Desterrado por las gallinas
Por: Ricardo Rodríguez Luna
La carta que me acompañó en mi camino de regreso a casa la escribió mi tío Octaviano, dirigida a mi madre. Decía, más o menos, lo siguiente:
“Por orden de la autoridad máxima del poblado de Saltillo, municipio de Villa Ocampo, Dgo., siendo las 9:00 horas del día (no me acuerdo cuál), del mes de julio de 1968, se pidió el destierro para Richard, quien reconoció y así lo manifestó, haber matado a pedradas a nueve gallinas, de las cuales una estaba culeca”.
Lo que más lamentaba aquella tarde de julio del año 68 era haber perdido la oportunidad de pasar mis vacaciones escolares allá en Saltillo, donde vivían mis abuelos, papá Quirino y mamá Fina. Casi todos los años pasábamos ahí los días más felices de todo el año, en compañía de un montón de primos y primas. Nada igualaba las experiencias vividas en aquel lugar.
Mi primo Alfredo y yo parecíamos tener una competencia para ver quién inventaba las mejores diabluras.
Pero ahora ahí estaba, de regreso en Santa Bárbara, solo y con una carta en el bolsillo del pantalón dirigida a mi madre. Justo cuando apenas empezaba lo bueno de las vacaciones, el tío Octaviano me subió al camión de regreso, no sin antes ponerme la carta en el bolsillo.
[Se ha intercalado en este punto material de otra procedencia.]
(** What [issueSession] stores and returns when it replaces a stored token. *)
Lemma issueSession_replacing user ctx prev old w :
  refreshTokens (db w) !! uuids w (uuidsDrawn w) = None ->
  refreshTokens (db w) !! prev = Some old -> prev <> "" ->
  let now := clock w (ticks w) in
  let newId := uuids w (uuidsDrawn w) in
  let secret := base64url (map (entropy w) (seq (bytesDrawn w) 48)) in
  let ttl := Z.min REFRESH_TOKEN_TTL_SECONDS (7 * 24 * 60 * 60) in
  let record :=
    {| rt_id := newId; rt_userId := user_id user;
       rt_tokenHash := argon2_hash (map (entropy w) (seq (bytesDrawn w + 48) 16)) secret;
       rt_issuedAt := now; rt_expiresAt := now + ttl * 1000; rt_revokedAt := None;
       rt_replacedByTokenId := None; rt_ipAddress := ipAddress ctx;
       rt_userAgent := userAgent ctx |} in
  exists access,
    issueSession user ctx (Some prev) None w
    = (Ok {| accessToken := access;
             accessTokenExpiresAt := now + ACCESS_TOKEN_TTL_SECONDS * 1000;
             refreshToken := newId +:+ "." +:+ secret;
             refreshTokenExpiresAt := now + ttl * 1000 |},
       set_db (with_refreshTokens
                 (fun m => <[prev := repository.revoked now (Some newId) old]>
                             (<[newId := record]> m)) (db w))
         (drawBytes 16 (drawUuid (drawBytes 48 (tick w))))).
Proof.
  intros Hfresh Hold Hne. cbv zeta. unfold issueSession, argon2Hash.
  steps. unfold repository.saveRefreshToken. steps. world_simpl.
  rewrite Hfresh. steps. world_simpl.
  apply String.eqb_neq in Hne. rewrite Hne.
  assert (prev <> uuids w (uuidsDrawn w)) by (intros ->; congruence).
  unfold repository.revokeRefreshToken. steps. world_simpl.
  rewrite lookup_insert_ne by congruence. rewrite Hold. steps. world_simpl.
  eexists. reflexivity.
Qed.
Cuando mi madre leyó la carta, hube de explicar que a Alfredo y a mí se nos ocurrió la idea de aplastar con piedras a las gallinas en el gallinero de la casa de Rutilo y Tina.
Gracias a la idea que tuvimos mi primo Alfredo Corral y yo, toda la familia comió gallina mañana, tarde y noche, y todavía por la mañana. Antes de subirme al camión, me mandaron bien almorzado, con caldo de gallina y su buena pechuga.
Mi mamá no podía creer aquello y me preguntó, enojada, por qué no mandaron también a Alfredito.
—Seguramente porque se les arma con Carmelita —dijo, molesta.
Bueno, esa fue mi primera y espero que última experiencia de destierro. Era un niño, pero el recuerdo prevalece en la memoria de mi familia, gracias a la manera tan particular del tío Octaviano de comunicarlo en aquella carta.


El texto nos recuerda que la memoria familiar no se construye solo con grandes hazañas, sino con pequeñas travesuras elevadas a la categoría de leyenda, donde la exageración cariñosa y el humor terminan por redimir la falta. A través del “destierro” infantil, narrado con lenguaje casi oficial, se revela cómo la autoridad, la picardía y el afecto conviven en la vida cotidiana, y cómo una anécdota vergonzosa puede transformarse con los años en un relato entrañable que une a la familia y provoca sonrisas cada vez que se vuelve a contar.